(Collected data)

★ ★ ★ ★ ★

Lemma outstanding_forget_all l : ∀ d,
  map_Forall (λ _ v, 0 ≤ v) (unclaimed d) → outstanding (forget_all l d) ≤ outstanding d.
Proof.
  induction l as [|e l IH]; intros d Hd; [done|].
  change (forget_all (e :: l) d) with (forget_all l (forget e d)).
  assert (map_Forall (λ _ v, 0 ≤ v) (unclaimed (forget e d))) as He by (cbn; by apply map_Forall_delete).
  etrans; [by apply IH | by apply outstanding_forget].
Qed.

Lemma outstanding_set_depth d n :
  map_Forall (λ _ v, 0 ≤ v) (unclaimed d) → outstanding (set_depth n d) ≤ outstanding d.
Proof. intros Hd. unfold set_depth. destruct (planned d); [by apply outstanding_forget_all | done]. Qed.

Lemma outstanding_plan i d :
  map_Forall (λ _ v, 0 ≤ v) (unclaimed d) → outstanding (plan i d) ≤ outstanding d.
Proof.
  intros Hd. unfold plan. cbn zeta. destruct (checked_sub _ _) as [old|]; [|done].
  exact (outstanding_forget d old Hd).
Qed.

(** The sum over a list of eras that has all eras with a reward. *)
Lemma sum_over_keys l : ∀ m : gmap EraIndex Z,
  NoDup l → (∀ e, is_Some (m !! e) → e ∈ l) →
  zsum (λ e, default 0 (m !! e)) l = map_sum id m.
Proof.
  induction l as [|a l IH]; intros m Hnd Hin.
  - assert (m = ∅) as ->; [|by rewrite map_sum_empty].
    apply map_empty. intros e. apply eq_None_not_Some. intros He. apply Hin in He. set_solver.
  - apply NoDup_cons in Hnd as [Ha Hnd]. cbn. rewrite (outstanding_delete m a). f_equal.
    rewrite <- (IH (delete a m) Hnd).
    + apply zsum_ext. intros e He. rewrite lookup_delete_ne; [done|]. intros ->. done.
    + intros e [v [Hne Hv]%lookup_delete_Some].
      specialize (Hin e (mk_is_Some _ _ Hv)). apply elem_of_cons in Hin as [->|Hin]; done.
Qed.

(** The rewards reserved at the end of era [e]: those of the other eras of the
    history. *)
Definition reserved (d : Clock) (e : EraIndex) : Z :=
  let first := sat_sub e (wsub 32 (depth d) 1) in
  Z.min (zsum (λ x, default 0 (unclaimed d !! x)) (seqZ first (e - first))) (umax 128).

Lemma reserved_others i d e :
  clock_ok i d → active_no d = e → plan_no d = e + 1 → 
  reserved d e = Z.min (map_sum id (delete e (unclaimed d))) (umax 128).
Proof.
  intros Hd Ha Hp. unfold reserved. cbn zeta. rewrite wsub_small by (destruct Hd; ulia).
  set (first := sat_sub e (depth d - 1)). f_equal.
  rewrite <- (sum_over_keys (seqZ first (e - first))).
  - apply zsum_ext. intros x Hx. apply elem_of_seqZ in Hx. by rewrite lookup_delete_ne by lia.
  - apply NoDup_seqZ.
  - intros x [v [Hne Hv]%lookup_delete_Some]. apply (ck_rewards i d Hd) in Hv.
    rewrite elem_of_seqZ. unfold first, sat_sub. lia.
Qed.

(** The reward of the ended era is what the fund [f] holds beyond the reserved
    rewards: all rewards together stay within the fund, if they were. *)
Lemma outstanding_promise i d e f :
  clock_ok i d → active_no d = e → plan_no d = e + 1 → f ≤ umax 128 →
  outstanding (promise e (sat_sub f (reserved d e)) d) ≤ Z.max f (outstanding d).
Proof.
  intros Hd Ha Hp Hf. rewrite (reserved_others i d e Hd Ha Hp). unfold outstanding.
  rewrite (outstanding_delete (unclaimed d) e).
  rewrite (outstanding_delete (unclaimed (promise e _ d)) e). cbn.
  rewrite lookup_insert_eq, delete_insert_eq. cbn.
  assert (0 ≤ default 0 (unclaimed d !! e)).
  { destruct (unclaimed d !! e) as [v|] eqn:He; cbn; [|done]. apply (ck_rewards i d Hd) in He. lia. }
  generalize dependent (default 0 (unclaimed d !! e)). generalize (map_sum id (delete e (unclaimed d))).
  intros z old Hold. ulia.
Qed.
(** A write that moves the clock and leaves balances and bonds alone. *)
Lemma fund_frame_clock d d' f s s' :
  fund_frame d f s → clock_of s' = d' → currency s' = currency s → bonded s' = bonded s →
  fund_frame d' f s'.
Proof. unfold fund_frame. intros (_ & Hf & Hb) -> -> ->. done. Qed.

Lemma fund_frame_wp {A} (m : Call A) d f s (Q : result Error A → Store → Prop) :
  fund_frames m → fund_frame d f s → (∀ r s', fund_frame d f s' → Q r s') → wp m s Q.
Proof.
  intros Hm Hs HQ. eapply wp_mono; [by apply (wp_preserves (fund_frame d f)); [apply Hm|]|].
  cbn. auto.
Qed.

Lemma clear_follows d f e s :
  fund_frame d f s →
  wp (clear_era_information e) s (λ r s', r = Ok tt ∧ fund_frame (forget e d) f s').
Proof.
  intros Hs. unfold clear_era_information. apply wp_modify. split; [done|].
  eapply fund_frame_clock; [exact Hs | |done..]. destruct Hs as (<- & _). done.
Qed.

Lemma clear_all_follows f l : ∀ d s,
  fund_frame d f s →
  wp (for_each l clear_era_information) s (λ r s', r = Ok tt ∧ fund_frame (forget_all l d) f s').
Proof.
  induction l as [|e l IH]; intros d s Hs; [by apply wp_ret|]. cbn [for_each]. apply wp_bind.
  eapply wp_mono; [by apply clear_follows|]. intros r s1 [-> Hs1]. by apply IH.
Qed.

Lemma set_history_depth_follows d f o n s :
  fund_frame d f s →
  wp (set_history_depth o n) s (λ _ s', fund_frame d f s' ∨ fund_frame (set_depth n d) f s').
Proof.
  intros Hs. unfold set_history_depth, ensure_root. destruct o; [|by left..].
  apply wp_bind, wp_ret, wp_get. pose proof Hs as (Hd & _ & _).
  assert (planned d = current_era s) as Hp by (by rewrite <- Hd).
  assert (depth d = history_depth s) as Hh by (by rewrite <- Hd).
  unfold set_depth. rewrite Hp. destruct (current_era s) as [ce|]; [|by left].
  rewrite <- Hh. cbn zeta. apply wp_bind.
  eapply wp_mono; [by apply clear_all_follows|]. intros r s1 [-> Hs1]. apply wp_modify. right.
  eapply fund_frame_clock; [exact Hs1 | |done..]. destruct Hs1 as (<- & _). done.
Qed.
(* ===== verification/SlashTiming.v ===== *)
(** When deferred slashes are applied, over whole histories of the chain: every
    slash that waits was reported at most [SlashDeferDuration] eras ago, so none
    is forgotten and none is applied early; and with the deferral shorter than
    the bonding duration, what was unbonded since the era of a waiting slash is
    still in the ledgers.  The histories are those of [FundSolvency]. *)

From Stdlib Require Import ZArith Lia.
From stdpp Require Import base option list gmap fin_maps fin_sets.
From S2P Require Import Prelude Interfaces StakingLedger SlashingSpans StakingState Slashing.
From S2P Require Import SlashingCorrect Bonding Governance Payout Eras StakingInvariant.
From S2P Require Import EraView SlashDeferral EraClock FundSolvency.
#[local] Open Scope Z_scope.

(** * The timing of slashes *)

Section Timing.
Context `{PerThingLaws} `{CurrencyLaws} `{!StakingConfig}.
Implicit Types s : Store.

(** What waits was reported while the active era was at most [SlashDeferDuration]
    less than it is now; before the first era nothing waits. *)
Definition timely (v : EraView) : Prop :=
  match v_active v, v_earliest v with
  | None, e0 => e0 = None ∧ v_unapplied v = ∅
  | Some ae, None => 0 ≤ ae ∧ v_unapplied v = ∅
  | Some ae, Some e0 =>
      0 ≤ ae ∧ ae - SlashDeferDuration ≤ e0 ≤ ae ∧ ∀ a, a ∈ v_unapplied v → e0 ≤ a ≤ ae
  end.

#[local] Hint Extern 2 (keeps (λ s, timely (view_of s)) _ _) =>
  apply quiet_view; solve [eauto with quiet] : keeps.

(** ** Operations that plan and pay *)

Lemma timely_dispatch o c : call_ok c → preserves (λ s, timely (view_of s)) (dispatch o c).
Proof.
  intros Hc. destruct (call_cases c Hc) as [Hq|[(a & b & p & ->)|[n ->]]]; cbn [dispatch].
  - by apply quiet_view, quiet_dispatch.
  - intros s Hs. split; [by rewrite bond_view | done].
  - unfold set_history_depth, clear_era_information, ensure_root. keeps_auto; done.
Qed.

Lemma timely_payout o v e : preserves (λ s, timely (view_of s)) (payout_stakers o v e).
Proof.
  unfold payout_stakers, do_payout_stakers, update_not_claimed_reward, ensure_signed, deposit_event.
  keeps_auto; try done; by case_match.
Qed.

Lemma timely_reward_by_ids ps : preserves (λ s, timely (view_of s)) (reward_by_ids ps).
Proof. unfold reward_by_ids. keeps_auto; done. Qed.

Lemma timely_new_session elect g i :
  preserves (λ s, timely (view_of s)) (sm_new_session elect g i).
Proof.
  unfold sm_new_session, new_session, try_trigger_new_era, trigger_new_era, store_stakers_info,
    clear_era_information. keeps_auto; done.
Qed.

Lemma timely_end_session i : preserves (λ s, timely (view_of s)) (end_session i).
Proof. unfold end_session, end_era, deposit_event. keeps_auto; done. Qed.

(** ** Offences *)

(** The first report in an era notes the era; every report adds to its entry. *)
Definition reported (ae e0 : EraIndex) (v : EraView) : Prop :=
  v_active v = Some ae ∧ v_earliest v = Some e0 ∧ ∀ a, a ∈ v_unapplied v → e0 ≤ a ≤ ae.

Lemma reported_offence_one ae e0 invuln se ws rp ds od fraction :
  e0 ≤ ae →
  preserves (λ s, reported ae e0 (view_of s)) (on_offence_one invuln se ws ae rp ds od fraction).
Proof.
  intros Hle. unfold on_offence_one. destruct (offender od) as [w ex].
  destruct (decide _); [by apply keeps_ret|].
  apply preserves_keeps_bind; [apply quiet_view, quiet_compute_slash|].
  intros [u|]; [|by apply keeps_ret].
  destruct (decide _); [apply quiet_view, quiet_apply_slash|].
  apply keeps_modify; [done|]. intros s (Ha & He & Hin). split_and!; [exact Ha | exact He|].
  intros a. cbn. rewrite dom_insert_L, elem_of_union, elem_of_singleton.
  intros [->|Ha']; [lia | by apply Hin].
Qed.

Lemma timely_on_offence offs fr ss ds :
  0 ≤ SlashDeferDuration → preserves (λ s, timely (view_of s)) (on_offence offs fr ss ds).
Proof.
  intros Hd. apply preserves_wp. intros s Hs. unfold on_offence. apply wp_get. cbn [id].
  destruct (active_era s) as [ai|] eqn:Hai; [|by apply wp_ret].
  destruct (offence_era _ _ _) as [se|]; [|by apply wp_ret].
  apply wp_bind, wp_modify. set (ae := ae_index ai).
  set (s1 := match earliest_unapplied_slash s with None => _ | Some _ => _ end).
  assert (∃ e0, 0 ≤ ae ∧ ae - SlashDeferDuration ≤ e0 ≤ ae ∧ reported ae e0 (view_of s1))
    as (e0 & Hae & He0 & Hrep).
  { unfold timely, view_of in Hs. cbn in Hs. rewrite Hai in Hs. cbn in Hs. fold ae in Hs.
    unfold s1, reported, view_of. destruct (earliest_unapplied_slash s) as [e0|] eqn:He; cbn.
    - exists e0. rewrite Hai, He. tauto.
    - exists ae. rewrite Hai. destruct Hs as [? ->]. split_and!; [lia.. | done | done |].
      intros a Ha. by apply elem_of_empty in Ha. }
  eapply wp_mono; [apply (wp_preserves (λ s, reported ae e0 (view_of s))); [|exact Hrep]|].
  - apply keeps_for_each. intros [od fraction] _. apply reported_offence_one. lia.
  - cbn. intros _ s' (Ha & He & Hin). unfold timely. rewrite Ha, He. done.
Qed.

(** ** The start of an era *)

Lemma total_apply_eras l : always_ok (for_each l apply_era_slashes).
Proof. unfold apply_era_slashes. total_auto. Qed.
(* ===== verification/EthereumCorrect.v ===== *)
(** What the Ethereum pallet guarantees: the pool and the block agree on a
    transaction, a validated transaction is executed with the nonce and the fees
    it was validated for, the receipts of a block are consistent with its
    transactions, and the hashes of the last blocks are kept.  The priority of a
    transaction is shown to wrap. *)

From Stdlib Require Import ZArith Lia.
From stdpp Require Import base option list gmap fin_maps.
From S2P Require Import Prelude Interfaces Ethereum EvmAccounts Revenue EthereumPallet.
#[local] Open Scope Z_scope.

(** The runner reports the gas it used as a [U256]; nonces, prices and weights
    are not negative. *)
Class EthereumLaws `{EthereumConfig} := {
  call_gas f t i v g m p n l w r w' :
    runner_call f t i v g m p n l w = (Some r, w') → in_u 256 (info_used_gas r);
  create_gas f i v g m p n l w r a w' :
    runner_create f i v g m p n l w = (Some (r, a), w') → in_u 256 (info_used_gas r);
  nonce_nonneg o w : 0 ≤ account_evm_nonce o w;
  weight_range g : in_u 64 (gas_to_weight g);
}.

Section Validation.
Context `{EthereumCrypto, EthereumConfig}.

(** The price a transaction offers, its tip and the fee it has to cover. *)
Definition offered_price (d : TransactionData) : option Z :=
  match gas_price d with Some p => Some p | None => max_fee_per_gas d end.

Definition tip (w : world) (d : TransactionData) : Z :=
  match max_priority_fee_per_gas d with
  | Some p => saturate 64 p
  | None =>
      match gas_price d with Some p => saturate 64 (sat_sub p (min_gas_price w)) | None => 0 end
  end.

Definition max_payment (d : TransactionData) (price : Z) : Z :=
  let fee := sat_mul 256 price (gas_limit d) in
  sat_add 256 (tx_value d)
    (match max_priority_fee_per_gas d with
     | Some p => sat_add 256 fee (sat_mul 256 p (gas_limit d))
     | None => fee
     end).

Definition divisor (w : world) (d : TransactionData) : Z :=
  match action d with
  | ActionCall a =>
      if negb (bool_decide (length (input d) = 0%nat))
         && negb (WhiteList.is_in_white_list (white_list w) a) then 20000 else 10000
  | ActionCreate => 10000
  end.

Lemma validate_common_Ok w o d n p :
  validate_transaction_common w o d = Ok (n, p) →
  (∀ c, chain_id d = Some c → c = ChainId) ∧ gas_limit d < BlockGasLimit ∧
  (∃ price, offered_price d = Some price ∧ min_gas_price w ≤ price ∧
     max_payment d price ≤ account_balance o w) ∧
  n = account_evm_nonce o w ∧
  p = wsub 64 (tip w d / divisor w d) (gas_to_weight (saturate 64 (gas_limit d))).
Proof.
  unfold validate_transaction_common, offered_price, tip, max_payment, divisor.
  destruct (record_transaction _ _ _ _); cbn [negb]; [|discriminate].
  destruct (match chain_id d with Some _ => _ | None => _ end) eqn:Hc; [discriminate|].
  case_decide as Hg; [discriminate|].
  assert (∀ c, chain_id d = Some c → c = ChainId) as Hchain.
  { intros c Hd. rewrite Hd in Hc. by apply bool_decide_eq_false, dec_stable in Hc. }
  destruct (gas_price d) as [gp|]; [|destruct (max_fee_per_gas d) as [mf|]; [|discriminate]];
    (case_decide as Hp; [discriminate|]);
    destruct (max_priority_fee_per_gas d) as [mp|];
    (case_decide as Hb; [discriminate|]); intros [= <- <-];
    (split_and!; [done | lia | eexists; split_and!; [reflexivity | lia | lia] | done | by destruct (action d)]).
Qed.

Lemma validate_common_invalid w o d e : validate_transaction_common w o d = Err e → e ≠ Future ∧ e ≠ Stale.
Proof.
  unfold validate_transaction_common. repeat case_match; intros [= <-]; done.
Qed.

(** C29: the pool and the block agree on every transaction: what is valid in a
    block is accepted by the pool and waits for nothing; the pool accepts one
    more kind, a transaction ahead of its account, which the block refuses and
    which waits for the nonce before its own; every other error is the same. *)
Theorem pool_block_agree `{!EthereumLaws} w o t :
  let n := nonce (transaction_data t) in
  match validate_transaction_in_block w o t with
  | Ok _ => n = account_evm_nonce o w ∧
      ∃ v, validate_transaction_in_pool w o t = Ok v ∧ pt_requires v = [] ∧ pt_provides v = [(o, n)]
  | Err Future => account_evm_nonce o w < n ∧
      ∃ v, validate_transaction_in_pool w o t = Ok v ∧
        pt_requires v = [(o, n - 1)] ∧ pt_provides v = [(o, n)]
  | Err e => validate_transaction_in_pool w o t = Err e
  end.
Proof.
  intros n. unfold validate_transaction_in_block, validate_transaction_in_pool. fold n.
  destruct (validate_transaction_common w o (transaction_data t)) as [[an p]|e] eqn:Hv.
  - apply validate_common_Ok in Hv as (_ & _ & _ & -> & _). pose proof (nonce_nonneg o w).
    case_decide as Hlt.
    + rewrite decide_False by lia. split; [done|]. eexists. split; [done|]. cbn.
      unfold checked_sub. by rewrite decide_True by lia.
    + case_decide; [done|]. split; [lia|]. eexists. split; [done|]. done.
  - apply validate_common_invalid in Hv as [? ?]. by destruct e.
Qed.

★ ★ ★ ★ ★

#### [TASK ITEM]
Check all the records above and select each line where the string "Context" is found.

#### [EXERCISE ANSWER]
Context `{PerThingLaws} `{CurrencyLaws} `{!StakingConfig}.
Context `{EthereumCrypto, EthereumConfig}.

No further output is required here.